START Record extracts

(** * BERT backbone (keras_nlp/models/bert/bert_models.py) and the wheel
      packaging script (pip_build.py): a shallow embedding.

    The Python sources are embedded as follows.

    - Python values that flow through keyword arguments and configuration
      dictionaries are the constructors of [PyVal]; dictionaries keyed by
      strings are [gmap string _].
    - Float literals ([0.1], [1e-12], [0.02]) are kept as the exact decimal
      the source writes, in [Q].
    - Raised exceptions are the [Err] side of [Result]; the classes are the
      ones the interpreter raises ([KeyError], [TypeError], [ValueError], ...).
    - [Bert.__init__] is graph assembly with the Keras functional API: it
      creates layers and applies them to symbolic tensors.  Layers are the
      constructors of [Layer] with the keyword arguments the source passes,
      symbolic tensors are the terms of [KTensor].
    - A call of the model is the evaluation of that term in a [Backend];
      the shape backend computes the static shapes of the outputs. *)

From Stdlib Require Import ZArith QArith List.
From stdpp Require Import base tactics option list strings gmap pretty.

Local Open Scope string_scope.
Local Open Scope list_scope.
Local Open Scope Z_scope.

(** ** Python values and exceptions *)

Module Py.

Inductive PyVal :=
| VNone
| VBool (b : bool)
| VInt (n : Z)
| VFloat (x : Q)
| VStr (s : string).

Inductive Exn :=
| KeyError (key : string)
| TypeError (msg : string)
| ValueError (msg : string)
| IndexError (msg : string)
| OSError (msg : string).

Inductive Result (A : Type) :=
| Ok (a : A)
| Err (e : Exn).
Global Arguments Ok {A} a.
Global Arguments Err {A} e.

Definition bind {A B} (r : Result A) (k : A → Result B) : Result B :=
  match r with
  | Ok a => k a
  | Err e => Err e
  end.

Definition is_ok {A} (r : Result A) : bool :=
  match r with Ok _ => true | Err _ => false end.

(** [d[k]] on a dictionary with string keys. *)
Definition getitem {V} (d : gmap string V) (k : string) : Result V :=
  match d !! k with
  | Some v => Ok v
  | None => Err (KeyError k)
  end.

(** [type(v).__name__], as it appears in the interpreter's messages. *)
Definition type_name (v : PyVal) : string :=
  match v with
  | VNone => "NoneType"
  | VBool _ => "bool"
  | VInt _ => "int"
  | VFloat _ => "float"
  | VStr _ => "str"
  end.

(** [range(v)]: [v] must be an integer ([bool] is a subclass of [int]);
    the range is empty when [v <= 0]. *)
Definition range (v : PyVal) : Result (list Z) :=
  match v with
  | VInt n => Ok (Z.of_nat <$> seq 0 (Z.to_nat n))
  | VBool b => Ok (if b then [0] else [])
  | _ => Err (TypeError ("'" +:+ type_name v +:+
                         "' object cannot be interpreted as an integer"))
  end.

(** [f"{i}"] for an integer. *)
Definition format_int (i : Z) : string := pretty i.

(** [needle in haystack] on strings. *)
Fixpoint str_contains (needle haystack : string) : bool :=
  String.prefix needle haystack ||
  match haystack with
  | EmptyString => false
  | String _ rest => str_contains needle rest
  end.

(** [s.startswith(p)] *)
Definition startswith (s p : string) : bool := String.prefix p s.

(** [os.path.join(a, b)] of [posixpath]. *)
Definition endswith_sep (s : string) : bool :=
  match String.rev s with
  | String c _ => String.eqb (String c "") "/"
  | EmptyString => false
  end.

Definition os_path_join (a b : string) : string :=
  if startswith b "/" then b
  else if (String.length a =? 0)%nat || endswith_sep a then a +:+ b
  else a +:+ "/" +:+ b.

End Py.
Export Py.
(** * Client-side session layer of carta-frontend

    A shallow embedding of the authentication code of the admin panel:

    - [decodeToken] / [parseJwt]  (auth context, [src/lib/api-client.ts])
    - [apiRequest]                (the request gateway, [src/lib/api-client.ts])
    - [checkAuth], [refreshAuth], [logout]  (the [AuthProvider] component)
    - [login], the expiry check and the listeners of the provider, the
      callback page, [AdminProtectedRoute]
    - the list functions of [apiClient] and their queries

    JavaScript values are modelled by the inductive type [value]; asynchronous
    functions are terms of a small free monad [Task] whose suspension points
    are the [await]s of the source.  Browser state ([localStorage], the
    location, the React state of the provider) lives in a record [World]
    together with a trace of the observable effects.

    What the model covers and what it leaves out:

    - the backend is a script of answers, one per [fetch]: a rejection or
      a [Response] with a status and a body that parses to a value or
      fails to parse;
    - a call runs from one [await] to the next without interruption;
      overlapping calls are interleaved at their [await]s by [start] and
      [deliver];
    - [window.dispatchEvent] is recorded in the trace, its listeners are
      not run; [console] output is left out;
    - [localStorage] never throws (no quota, no security error);
    - numbers are exact decimals, where the code has doubles; the two
      agree on whole numbers of seconds and milliseconds, and the
      statements that compute with the [exp] of a token or test its
      [is_admin] take an [exp] in whole seconds and a boolean [is_admin]
      ([whole_exp], [boolean_admin]); the conversions between numbers and
      strings are parameters of the gateway, with reference definitions
      [NumberToString_std] and [StringToNumber_std];
    - [ToString] of an object or an array goes through the [toString] and
      [join] of the prototypes; an object with a [toString] member of its
      own, for which the conversion throws, is excluded by [printable]
      where a statement converts a value read from a body;
    - text outside ASCII is carried as its UTF-8 bytes;
    - a query is written by [URLSearchParams] and read by the
      [application/x-www-form-urlencoded] parser of the URL standard,
      which stands for the receiving side. *)

From Stdlib Require Import ZArith Ascii String List Bool Lia.
From stdpp Require Import base option list strings pretty gmap.

Set Warnings "-register-all".

Open Scope string_scope.
Open Scope list_scope.
Open Scope Z_scope.

(* ===================================================================== *)
(** ** JavaScript values *)
(* ===================================================================== *)

(** A finite JavaScript number, kept as an exact decimal [dmant * 10^dexp].
    Every finite IEEE double is such a decimal; the rounding that double
    arithmetic performs is not modelled, and [-0] is identified with [0]. *)
Record decimal := Dec { dmant : Z; dexp : Z }.

(** The result of a numeric conversion or operation. *)
Inductive number :=
| Fin (d : decimal)
| Inf (negative : bool)
| NaN.

Inductive value :=
| VUndefined
| VNull
| VBool (b : bool)
| VNum (d : decimal)
| VStr (s : string)
| VArr (items : list value)
| VObj (fields : list (string * value)).

(** Errors raised by the engine or the platform ([TypeError], [SyntaxError],
    [URIError], a [DOMException], ...): instances of [Error] other than the
    repository's [ApiError]. *)
Record jserror := JsErr { err_name : string; err_message : string }.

END Record extracts

Task brief:
Every piece of the data is to be set down again exactly.

Answer to the problem:
(** * BERT backbone (keras_nlp/models/bert/bert_models.py) and the wheel
      packaging script (pip_build.py): a shallow embedding.

    The Python sources are embedded as follows.

    - Python values that flow through keyword arguments and configuration
      dictionaries are the constructors of [PyVal]; dictionaries keyed by
      strings are [gmap string _].
    - Float literals ([0.1], [1e-12], [0.02]) are kept as the exact decimal
      the source writes, in [Q].
    - Raised exceptions are the [Err] side of [Result]; the classes are the
      ones the interpreter raises ([KeyError], [TypeError], [ValueError], ...).
    - [Bert.__init__] is graph assembly with the Keras functional API: it
      creates layers and applies them to symbolic tensors.  Layers are the
      constructors of [Layer] with the keyword arguments the source passes,
      symbolic tensors are the terms of [KTensor].
    - A call of the model is the evaluation of that term in a [Backend];
      the shape backend computes the static shapes of the outputs. *)

From Stdlib Require Import ZArith QArith List.
From stdpp Require Import base tactics option list strings gmap pretty.

Local Open Scope string_scope.
Local Open Scope list_scope.
Local Open Scope Z_scope.

(** ** Python values and exceptions *)

Module Py.

Inductive PyVal :=
| VNone
| VBool (b : bool)
| VInt (n : Z)
| VFloat (x : Q)
| VStr (s : string).

Inductive Exn :=
| KeyError (key : string)
| TypeError (msg : string)
| ValueError (msg : string)
| IndexError (msg : string)
| OSError (msg : string).

Inductive Result (A : Type) :=
| Ok (a : A)
| Err (e : Exn).
Global Arguments Ok {A} a.
Global Arguments Err {A} e.

Definition bind {A B} (r : Result A) (k : A → Result B) : Result B :=
  match r with
  | Ok a => k a
  | Err e => Err e
  end.

Definition is_ok {A} (r : Result A) : bool :=
  match r with Ok _ => true | Err _ => false end.

(** [d[k]] on a dictionary with string keys. *)
Definition getitem {V} (d : gmap string V) (k : string) : Result V :=
  match d !! k with
  | Some v => Ok v
  | None => Err (KeyError k)
  end.

(** [type(v).__name__], as it appears in the interpreter's messages. *)
Definition type_name (v : PyVal) : string :=
  match v with
  | VNone => "NoneType"
  | VBool _ => "bool"
  | VInt _ => "int"
  | VFloat _ => "float"
  | VStr _ => "str"
  end.

(** [range(v)]: [v] must be an integer ([bool] is a subclass of [int]);
    the range is empty when [v <= 0]. *)
Definition range (v : PyVal) : Result (list Z) :=
  match v with
  | VInt n => Ok (Z.of_nat <$> seq 0 (Z.to_nat n))
  | VBool b => Ok (if b then [0] else [])
  | _ => Err (TypeError ("'" +:+ type_name v +:+
                         "' object cannot be interpreted as an integer"))
  end.

(** [f"{i}"] for an integer. *)
Definition format_int (i : Z) : string := pretty i.

(** [needle in haystack] on strings. *)
Fixpoint str_contains (needle haystack : string) : bool :=
  String.prefix needle haystack ||
  match haystack with
  | EmptyString => false
  | String _ rest => str_contains needle rest
  end.

(** [s.startswith(p)] *)
Definition startswith (s p : string) : bool := String.prefix p s.

(** [os.path.join(a, b)] of [posixpath]. *)
Definition endswith_sep (s : string) : bool :=
  match String.rev s with
  | String c _ => String.eqb (String c "") "/"
  | EmptyString => false
  end.

Definition os_path_join (a b : string) : string :=
  if startswith b "/" then b
  else if (String.length a =? 0)%nat || endswith_sep a then a +:+ b
  else a +:+ "/" +:+ b.

End Py.
Export Py.
(** * Client-side session layer of carta-frontend

    A shallow embedding of the authentication code of the admin panel:

    - [decodeToken] / [parseJwt]  (auth context, [src/lib/api-client.ts])
    - [apiRequest]                (the request gateway, [src/lib/api-client.ts])
    - [checkAuth], [refreshAuth], [logout]  (the [AuthProvider] component)
    - [login], the expiry check and the listeners of the provider, the
      callback page, [AdminProtectedRoute]
    - the list functions of [apiClient] and their queries

    JavaScript values are modelled by the inductive type [value]; asynchronous
    functions are terms of a small free monad [Task] whose suspension points
    are the [await]s of the source.  Browser state ([localStorage], the
    location, the React state of the provider) lives in a record [World]
    together with a trace of the observable effects.

    What the model covers and what it leaves out:

    - the backend is a script of answers, one per [fetch]: a rejection or
      a [Response] with a status and a body that parses to a value or
      fails to parse;
    - a call runs from one [await] to the next without interruption;
      overlapping calls are interleaved at their [await]s by [start] and
      [deliver];
    - [window.dispatchEvent] is recorded in the trace, its listeners are
      not run; [console] output is left out;
    - [localStorage] never throws (no quota, no security error);
    - numbers are exact decimals, where the code has doubles; the two
      agree on whole numbers of seconds and milliseconds, and the
      statements that compute with the [exp] of a token or test its
      [is_admin] take an [exp] in whole seconds and a boolean [is_admin]
      ([whole_exp], [boolean_admin]); the conversions between numbers and
      strings are parameters of the gateway, with reference definitions
      [NumberToString_std] and [StringToNumber_std];
    - [ToString] of an object or an array goes through the [toString] and
      [join] of the prototypes; an object with a [toString] member of its
      own, for which the conversion throws, is excluded by [printable]
      where a statement converts a value read from a body;
    - text outside ASCII is carried as its UTF-8 bytes;
    - a query is written by [URLSearchParams] and read by the
      [application/x-www-form-urlencoded] parser of the URL standard,
      which stands for the receiving side. *)

From Stdlib Require Import ZArith Ascii String List Bool Lia.
From stdpp Require Import base option list strings pretty gmap.

Set Warnings "-register-all".

Open Scope string_scope.
Open Scope list_scope.
Open Scope Z_scope.

(* ===================================================================== *)
(** ** JavaScript values *)
(* ===================================================================== *)

(** A finite JavaScript number, kept as an exact decimal [dmant * 10^dexp].
    Every finite IEEE double is such a decimal; the rounding that double
    arithmetic performs is not modelled, and [-0] is identified with [0]. *)
Record decimal := Dec { dmant : Z; dexp : Z }.

(** The result of a numeric conversion or operation. *)
Inductive number :=
| Fin (d : decimal)
| Inf (negative : bool)
| NaN.

Inductive value :=
| VUndefined
| VNull
| VBool (b : bool)
| VNum (d : decimal)
| VStr (s : string)
| VArr (items : list value)
| VObj (fields : list (string * value)).

(** Errors raised by the engine or the platform ([TypeError], [SyntaxError],
    [URIError], a [DOMException], ...): instances of [Error] other than the
    repository's [ApiError]. *)
Record jserror := JsErr { err_name : string; err_message : string }.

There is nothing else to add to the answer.